(Stored data)
·····
(* ===== verification/LedgerPayments.v ===== *)
(** Payments found on the ledger: backend/src/services/stellarService.js.

    Reading all operations of a transaction page by page, recognising the
    operations that credit a school's wallet in the accepted asset, decoding
    the memo, verifying a single transaction with its error codes, comparing
    it with the fee, and the two kinds of fraud checks.  Horizon is a parameter
    (the pages it serves), so is the Stellar SDK's amount formatter. *)

From Stdlib Require Import Ascii ZArith QArith Qround Qabs Qpower Lia Lqa Sorting.Sorted.
From stdpp Require Import base list strings gmap.
From S2P Require Import Prelude JsNumber JsString StellarAmount DecimalLib Money StellarMemo Confirmation PaymentLimits StellarRetry.
Import StellarRetry.
Local Open Scope string_scope.
Local Open Scope Z_scope.
Local Open Scope list_scope.

(** The SDK's [Operation._fromXDRAmount]: a stroop count in decimal digits is
    formatted with seven places. *)
Class StellarSdk := {
  _fromXDRAmount : string -> string;
  fromXDRAmount_stroops : forall z, _fromXDRAmount (Z_to_string z) = fromStroops z
}.

Module LedgerPayments.

(** ** Operations of a transaction *)

(** The fields of a Horizon operation record that are read; an absent field is
    [None]. *)
Record operation := Operation {
  op_type : string;
  op_to : option string;
  op_from : option string;
  asset_type : option string;
  asset_code : option string;
  asset_issuer : option string;
  op_amount : option string;
  destination_asset_type : option string;
  destination_asset_code : option string;
  destination_asset_issuer : option string;
  destination_amount : option string
}.

Definition CREDITABLE_OP_TYPES : list string :=
  ["payment"; "path_payment_strict_receive"; "path_payment_strict_send"].

Definition isCreditableOpType (type : string) : bool := bool_decide (type ∈ CREDITABLE_OP_TYPES).

Definition isPathPayment (op : operation) : bool :=
  bool_decide (op.(op_type) = "path_payment_strict_send")
  || bool_decide (op.(op_type) = "path_payment_strict_receive").

Record delivered := Delivered { assetType : option string; assetCode : option string; assetIssuer : option string }.

Definition native_or (ty code issuer : option string) : delivered :=
  Delivered ty (if decide (ty = Some "native") then Some "XLM" else code)
            (if decide (ty = Some "native") then None else issuer).

Definition resolveDeliveredAsset (op : operation) : delivered :=
  if isPathPayment op then
    native_or op.(destination_asset_type) op.(destination_asset_code) op.(destination_asset_issuer)
  else native_or op.(asset_type) op.(asset_code) op.(asset_issuer).

Definition resolveCreditedAmount (op : operation) : option string :=
  if isPathPayment op then op.(destination_amount) else op.(op_amount).

(** The asset the deployment accepts, [ACCEPTED_ASSET] of the configuration. *)
Section Config.
Context (configured : asset).

Definition detectAsset (payOp : operation) : option delivered :=
  let d := resolveDeliveredAsset payOp in
  match isAcceptedAsset configured d.(assetCode) d.(assetType) d.(assetIssuer) with
  | Ok _ => Some d
  | Throw _ => None
  end.

(** ** Amounts *)
Section Sdk.
Context `{SDK : StellarSdk}.

(** [String(x)] of a number that [Math.round] gave, below [1e21]. *)
Definition integer_text (x : number) : string :=
  match x with
  | NaN => "NaN"
  | Infinity s => if s then "-Infinity" else "Infinity"
  | Fin q => Z_to_string (Qfloor q)
  end.

Definition normalizeAmount (rawAmount : option string) : number :=
  let x := match rawAmount with Some s => parseFloat (chars s) | None => NaN end in
  let stroops := integer_text (num_round (num_mul x (of_Z 10000000))) in
  parseFloat (chars (_fromXDRAmount stroops)).

(** ** Reading every page of operations *)

Record page := Page { records : list operation; has_next : bool }.

Section Fetch.
(** The k-th page Horizon serves, after retries; following the link may also
    resolve to nothing. *)
Variable horizon : nat -> result herror (option page).

(** [None] when the fuel ran out. *)
Fixpoint fetch_loop (fuel : nat) (k : nat) (p : page) (acc : list operation)
  : option (result herror (list operation)) :=
  match fuel with
  | O => None
  | S fuel' =>
    if negb (length p.(records) =? 0)%nat && p.(has_next) then
      match horizon (S k) with
      | Throw e => Some (Throw e)
      | Ok None => Some (Ok acc)
      | Ok (Some p') =>
        if (length p'.(records) =? 0)%nat then Some (Ok acc)
        else fetch_loop fuel' (S k) p' (acc ++ p'.(records))
      end
    else Some (Ok acc)
  end.

(** The first page has to exist ([page.records] is read at once). *)
Definition fetchAllOperations (fuel : nat) : option (result herror (list operation)) :=
  match horizon 0%nat with
  | Throw e => Some (Throw e)
  | Ok None => Some (Throw (new_error "Cannot read properties of undefined" "" 0))
  | Ok (Some p) => fetch_loop fuel 0 p p.(records)
  end.

(** Horizon serves the pages [ps] and then an empty one (or no link). *)
Definition serves (ps : list page) : Prop :=
  Forall (fun p => p.(records) <> [] /\ p.(has_next) = true) ps /\
  (forall k p, ps !! k = Some p -> horizon k = Ok (Some p)) /\
  (exists last, horizon (length ps) = Ok (Some last) /\ last.(records) = []).

Lemma fetch_loop_pages : forall fuel k p acc ps,
  (length ps < fuel)%nat -> p.(records) <> [] -> p.(has_next) = true ->
  Forall (fun p => p.(records) <> [] /\ p.(has_next) = true) ps ->
  (forall j p', ps !! j = Some p' -> horizon (S k + j) = Ok (Some p')) ->
  (exists last, horizon (S k + length ps) = Ok (Some last) /\ last.(records) = []) ->
  fetch_loop fuel k p acc = Some (Ok (acc ++ concat (map records ps))).
Proof.
  induction fuel as [|fuel IH]; intros k p acc ps Hf Hp Hn HF Hh Hlast; [lia|].
  cbn [fetch_loop]. destruct (length (records p) =? 0)%nat eqn:E;
    [apply Nat.eqb_eq, nil_length_inv in E; done|]. rewrite Hn. cbn [negb andb].
  destruct ps as [|p' ps].
  - destruct Hlast as (last & Hl & Hr). simpl in Hl. rewrite Nat.add_0_r in Hl. rewrite Hl, Hr. simpl.
    by rewrite app_nil_r.
  - apply Forall_cons in HF as [[Hp' Hn'] HF].
    pose proof (Hh 0%nat p' eq_refl) as H0. rewrite Nat.add_0_r in H0. rewrite H0.
    destruct (length (records p') =? 0)%nat eqn:E'; [apply Nat.eqb_eq, nil_length_inv in E'; done|].
    rewrite (IH (S k) p' (acc ++ records p') ps); [| |done|done|done| |].
    + simpl. by rewrite <- app_assoc.
    + simpl in Hf. lia.
    + intros j q Hj. rewrite <- (Hh (S j) q Hj). f_equal. lia.
    + destruct Hlast as (last & Hl & Hr). exists last. split; [|done]. rewrite <- Hl. f_equal. simpl. lia.
Qed.

(** C34: reading the operations of a transaction terminates and loses nothing:
    against a Horizon that serves any number of non-empty pages and then an
    empty one, one round per page is enough fuel, and the answer is every
    record of every page in order. *)
Theorem fetch_reads_every_page ps fuel : serves ps -> (length ps < fuel)%nat ->
  fetchAllOperations fuel = Some (Ok (concat (map records ps))).
Proof.
  intros (HF & Hh & Hlast) Hf. unfold fetchAllOperations. destruct ps as [|p ps].
  - destruct Hlast as (last & Hl & Hr). simpl in Hl. rewrite Hl.
    destruct fuel; [lia|]. simpl. by rewrite Hr.
  - rewrite (Hh 0%nat p eq_refl). apply Forall_cons in HF as [[Hp Hn] HF].
    rewrite (fetch_loop_pages fuel 0 p (records p) ps); [done| |done|done|done| |].
    + simpl in Hf. lia.
    + intros j q Hj. apply (Hh (S j) q Hj).
    + exact Hlast.
Qed.
End Fetch.

(** ** Recognising a payment *)

Record transaction := Transaction {
  tx_hash : string;
  successful : option bool;
  inner_transaction : option string;
  memo_type : option string;
  tx_memo : option string;
  fee_paid : option string;
  created_at : string;
  ledger_attr : option Z;
  tx_ledger : option Z
}.

(** [tx.memo_type || 'none'] *)
Definition memoType_of (tx : transaction) : string := str_or (default "" tx.(memo_type)) "none".

Record credited := Credited { payOp : operation; opIndex : nat; c_amount : number; c_asset : delivered }.

Record valid_payment := ValidPayment {
  vp_operations : list credited; vp_memo : string; vp_memoType : string; vp_innerHash : option string
}.

Definition to_wallet (walletAddress : string) (op : operation) : bool :=
  isCreditableOpType op.(op_type) && bool_decide (op.(op_to) = Some walletAddress).

(** The operations that land on the wallet, with their index. *)
Definition wallet_operations (walletAddress : string) (ops : list operation) : list (nat * operation) :=
  List.filter (fun io => to_wallet walletAddress io.2) (imap (fun i op => (i, op)) ops).

Definition credit_of (io : nat * operation) : option credited :=
  match detectAsset io.2 with
  | None => None
  | Some a => Some (Credited io.2 io.1 (normalizeAmount (resolveCreditedAmount io.2)) a)
  end.

(** [fetched] is the answer of [fetchAllOperations]. *)
Definition extractValidPayment (fetched : result herror (list operation)) (tx : transaction)
  (walletAddress : string) : result herror (option valid_payment) :=
  if negb (bool_decide (tx.(successful) = Some true)) then Ok None else
  let memoType := memoType_of tx in
  if decide (memoType = "none") then Ok None else
  match normalizeMemoType (Some memoType) with
  | None => Ok None
  | Some _ =>
    match decodeMemoToCanonical tx.(tx_memo) (Some memoType) with
    | None => Ok None
    | Some memo =>
      ops ← fetched;
      match omap credit_of (wallet_operations walletAddress ops) with
      | [] => Ok None
      | creditable => Ok (Some (ValidPayment creditable memo memoType tx.(inner_transaction)))
      end
    end
  end.
(* ===== verification/Poller.v ===== *)
(** The polling service: backend/src/services/transactionPollingService.js
    with backend/src/utils/ingestWindow.js,
    backend/src/services/walletRotationService.js and
    backend/src/services/unmatchedPaymentService.js.

    One poll of one wallet (pages, cursor, budget), the processing of one
    transaction as far as the code can get, a polling cycle over all schools
    with aging and backoff, the bounded-concurrency runner and the start/stop
    life cycle.  Horizon's answers are parameters. *)

From Stdlib Require Import ZArith QArith Qabs Qpower Lia Lqa.
From stdpp Require Import base list strings gmap.
From S2P Require Import Prelude JsNumber JsString StellarRetry LedgerPayments PollBudget.
Import StellarRetry LedgerPayments.
Local Open Scope string_scope.
Local Open Scope Z_scope.
Local Open Scope list_scope.

(** ** Retired wallets *)
Module WalletRotation.

Definition WALLET_DRAIN_WINDOW_MS : Z := 90 * 24 * 60 * 60 * 1000.

Record retired_entry := Retired {
  r_address : option string; r_activeFrom : option Z; r_activeUntil : option Z;
  r_drainUntil : option Z; r_cursor : option string
}.

Record wallet := Wallet {
  stellarAddress : string; syncCursor : option string; walletActiveFrom : option Z;
  w_createdAt : option Z; walletHistory : list retired_entry
}.

(** [x || null] on a text *)
Definition or_null (x : option string) : option string :=
  match x with Some s => if str_truthy s then Some s else None | None => None end.

(** Newest token first: Horizon's answer to [order('desc').limit(1)]. *)
Definition latestPagingToken (newest : result herror (option string)) : result herror (option string) :=
  match newest with Ok t => Ok (or_null t) | Throw e => Throw e end.

Record rotation := Rotation { rot_retired : retired_entry; rot_syncCursor : option string; rot_activeFrom : Z }.

Definition buildWalletRotation (newest : result herror (option string)) (backfill : bool) (now : Z) (s : wallet)
  : result herror rotation :=
  syncCursor' ← (if backfill then Ok None else latestPagingToken newest);
  Ok (Rotation
        (Retired (Some s.(stellarAddress))
           (match s.(walletActiveFrom) with Some t => Some t | None => s.(w_createdAt) end)
           (Some now) (Some (now + WALLET_DRAIN_WINDOW_MS)) (or_null s.(syncCursor)))
        syncCursor' now).
(** ** Canonical form *)

(** JavaScript values as they occur in an entry; an object is the list of its
    own properties in order. *)
Inductive jsval :=
| JNull | JUndefined | JBool (b : bool) | JNumber (n : number) | JString (s : string)
| JDate (iso : string) | JObjectId (hex : string)
| JArray (l : list jsval) | JObject (props : list (string * jsval)).

(** Values after [_canonicalize] as JSON.stringify writes them: a finite number
    by its value (in lowest terms here), NaN and the infinities as null. *)
Inductive json :=
| CNull | CBool (b : bool) | CNumber (q : Q) | CString (s : string)
| CArray (l : list json) | CObject (props : list (string * json)).

(** The order of [Array.prototype.sort] on property names. *)
Definition key_cmp {A} (a b : string * A) : Z :=
  if decide (a.1 = b.1) then 0 else if decide (String.le a.1 b.1) then -1 else 1.

Fixpoint _canonicalize (v : jsval) : json :=
  match v with
  | JNull | JUndefined => CNull
  | JDate iso => CObject [("$date", CString iso)]
  | JArray l => CArray (map _canonicalize l)
  | JObjectId hex => CObject [("$oid", CString hex)]
  | JObject props => CObject (js_sort key_cmp (map (fun kv => (kv.1, _canonicalize kv.2)) props))
  | JBool b => CBool b
  | JNumber (Fin q) => CNumber (Qred q)
  | JNumber _ => CNull
  | JString s => CString s
  end.

Section KeyOrder.
Context {A : Type}.

Lemma key_cmp_le (a b : string * A) : key_cmp a b <= 0 <-> String.le a.1 b.1.
Proof.
  unfold key_cmp. destruct (decide (a.1 = b.1)) as [E|E].
  - split; [intros _|lia]. rewrite E. reflexivity.
  - destruct (decide (String.le a.1 b.1)); split; intros; try done; lia.
Qed.

Lemma key_cmp_total (a b : string * A) : key_cmp a b <= 0 \/ key_cmp b a <= 0.
Proof. rewrite !key_cmp_le. apply (total String.le). Qed.

Lemma key_cmp_trans (a b c : string * A) : key_cmp a b <= 0 -> key_cmp b c <= 0 -> key_cmp a c <= 0.
Proof. rewrite !key_cmp_le. intros H1 H2. by etrans. Qed.

(** Sorting properties with distinct names forgets the order they came in. *)
Lemma sort_keys_perm (l1 l2 : list (string * A)) : NoDup (map fst l1) -> l1 ≡ₚ l2 ->
  js_sort key_cmp l1 = js_sort key_cmp l2.
Proof.
  intros Hn Hp. apply (js_sort_unique key_cmp (fun _ => True)); try done.
  - intros a b _ _. apply key_cmp_total.
  - intros a b c _ _ _. apply key_cmp_trans.
  - by apply Forall_true.
  - intros a b Ha Hb Hab Hba. unfold cmp_le in *. apply key_cmp_le in Hab, Hba.
    assert (a.1 = b.1) by (by apply (anti_symm String.le)).
    by apply (NoDup_fmap_eq fst l1).
Qed.
End KeyOrder.

(** Values that differ only in the order of properties, at any depth. *)
Inductive same_value : jsval -> jsval -> Prop :=
| SV_refl v : same_value v v
| SV_undefined : same_value JNull JUndefined
| SV_array l l' : Forall2 same_value l l' -> same_value (JArray l) (JArray l')
| SV_object ps ps' qs : NoDup (map fst ps) ->
    Forall2 (fun p q => p.1 = q.1 /\ same_value p.2 q.2) ps ps' -> ps' ≡ₚ qs ->
    same_value (JObject ps) (JObject qs).

(** The canonical form depends on the value only, not on the order in which
    properties are stored or read back. *)
Lemma canonical_stable : forall v v', same_value v v' -> _canonicalize v = _canonicalize v'.
Proof.
  fix IH 3. intros v v' H. destruct H as [v| |l l' Hl|ps ps' qs Hn Hf Hp].
  - reflexivity.
  - reflexivity.
  - cbn [_canonicalize]. f_equal. induction Hl as [|x y l l' Hxy Hl IHl]; [reflexivity|].
    cbn [map]. rewrite (IH x y Hxy), IHl. reflexivity.
  - cbn [_canonicalize]. f_equal.
    assert (E : map (fun kv => (kv.1, _canonicalize kv.2)) ps = map (fun kv => (kv.1, _canonicalize kv.2)) ps').
    { clear Hn Hp qs. induction Hf as [|p q ps ps' Hpq Hf IHf]; [reflexivity|].
      destruct Hpq as [E1 E2]. cbn [map]. rewrite E1, (IH _ _ E2), IHf. reflexivity. }
    rewrite E. apply sort_keys_perm.
    + rewrite <- E, map_map. exact Hn.
    + apply Permutation_map. exact Hp.
Qed.

(** ** Entries *)

Record entry := Entry {
  e_id : nat;
  schoolId : string; action : option string; performedBy : option string; targetId : option string;
  targetType : option string; details : jsval; result_ : option string; errorMessage : option string;
  ipAddress : option string; userAgent : option string;
  prevHash : option string; entryHash : option string; createdAt : string
}.

Definition opt_str (o : option string) : jsval := match o with Some s => JString s | None => JNull end.

Section Hash.
(** [crypto.createHmac('sha256', key).update(JSON.stringify(v)).digest('hex')] *)
Variable hmac : json -> string.

(** The canonical fields of an entry: everything but the user agent. *)
Definition hash_fields (e : entry) : jsval :=
  JObject [("schoolId", JString e.(schoolId)); ("action", opt_str e.(action)); ("performedBy", opt_str e.(performedBy));
           ("targetId", opt_str e.(targetId)); ("targetType", opt_str e.(targetType)); ("details", e.(details));
           ("result", opt_str e.(result_)); ("errorMessage", opt_str e.(errorMessage)); ("ipAddress", opt_str e.(ipAddress));
           ("prevHash", opt_str e.(prevHash)); ("createdAt", JString e.(createdAt))].

Definition _computeEntryHash (e : entry) : string := hmac (_canonicalize (hash_fields e)).

(** ** Verification *)

Inductive broken_reason := entryHash_mismatch | chain_link_broken.

Fixpoint verify_loop (entries : list entry) (prev : option string) : list (nat * broken_reason) :=
  match entries with
  | [] => []
  | e :: es =>
    (if negb (bool_decide (Some (_computeEntryHash e) = e.(entryHash))) then [(e.(e_id), entryHash_mismatch)]
     else if negb (bool_decide (e.(prevHash) = prev)) then [(e.(e_id), chain_link_broken)] else [])
    ++ verify_loop es e.(entryHash)
  end.

(** [found] is what the query returns, in its order. *)
Definition verifyAuditChain (found : list entry) (limit : nat) : bool * nat * list (nat * broken_reason) :=
  let entries := take limit found in
  let broken := verify_loop entries None in
  ((length broken =? 0)%nat, length entries, broken).

(** A chain in the intended sense: every entry carries its hash and points to
    its predecessor's. *)
Fixpoint chained (es : list entry) (prev : option string) : Prop :=
  match es with
  | [] => True
  | e :: es' => entryHash e = Some (_computeEntryHash e) /\ prevHash e = prev /\ chained es' (entryHash e)
  end.

Lemma verify_loop_nil es prev : verify_loop es prev = [] <-> chained es prev.
Proof.
  revert prev. induction es as [|e es IH]; intros prev; [done|]. cbn [verify_loop chained].
  rewrite <- IH. destruct (decide (Some (_computeEntryHash e) = entryHash e)) as [E|E].
  - rewrite bool_decide_true by done. destruct (decide (prevHash e = prev)) as [E2|E2].
    + rewrite bool_decide_true by done. cbn [negb app]. split; [|by intros (_ & _ & ?)]. intros ?. done.
    + rewrite bool_decide_false by done. split; [done|]. by intros (_ & ? & _).
  - rewrite bool_decide_false by done. split; [done|]. intros (? & _). congruence.
Qed.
·····
__WHAT THE TASK ASKS__
Reproduce the entries above exactly, but only the lines between the line holding "match entries with" and the line holding "its predecessor's. *)", inclusive.

__WRITTEN SOLUTION__
  match entries with
  | [] => []
  | e :: es =>
    (if negb (bool_decide (Some (_computeEntryHash e) = e.(entryHash))) then [(e.(e_id), entryHash_mismatch)]
     else if negb (bool_decide (e.(prevHash) = prev)) then [(e.(e_id), chain_link_broken)] else [])
    ++ verify_loop es e.(entryHash)
  end.

(** [found] is what the query returns, in its order. *)
Definition verifyAuditChain (found : list entry) (limit : nat) : bool * nat * list (nat * broken_reason) :=
  let entries := take limit found in
  let broken := verify_loop entries None in
  ((length broken =? 0)%nat, length entries, broken).

(** A chain in the intended sense: every entry carries its hash and points to
    its predecessor's. *)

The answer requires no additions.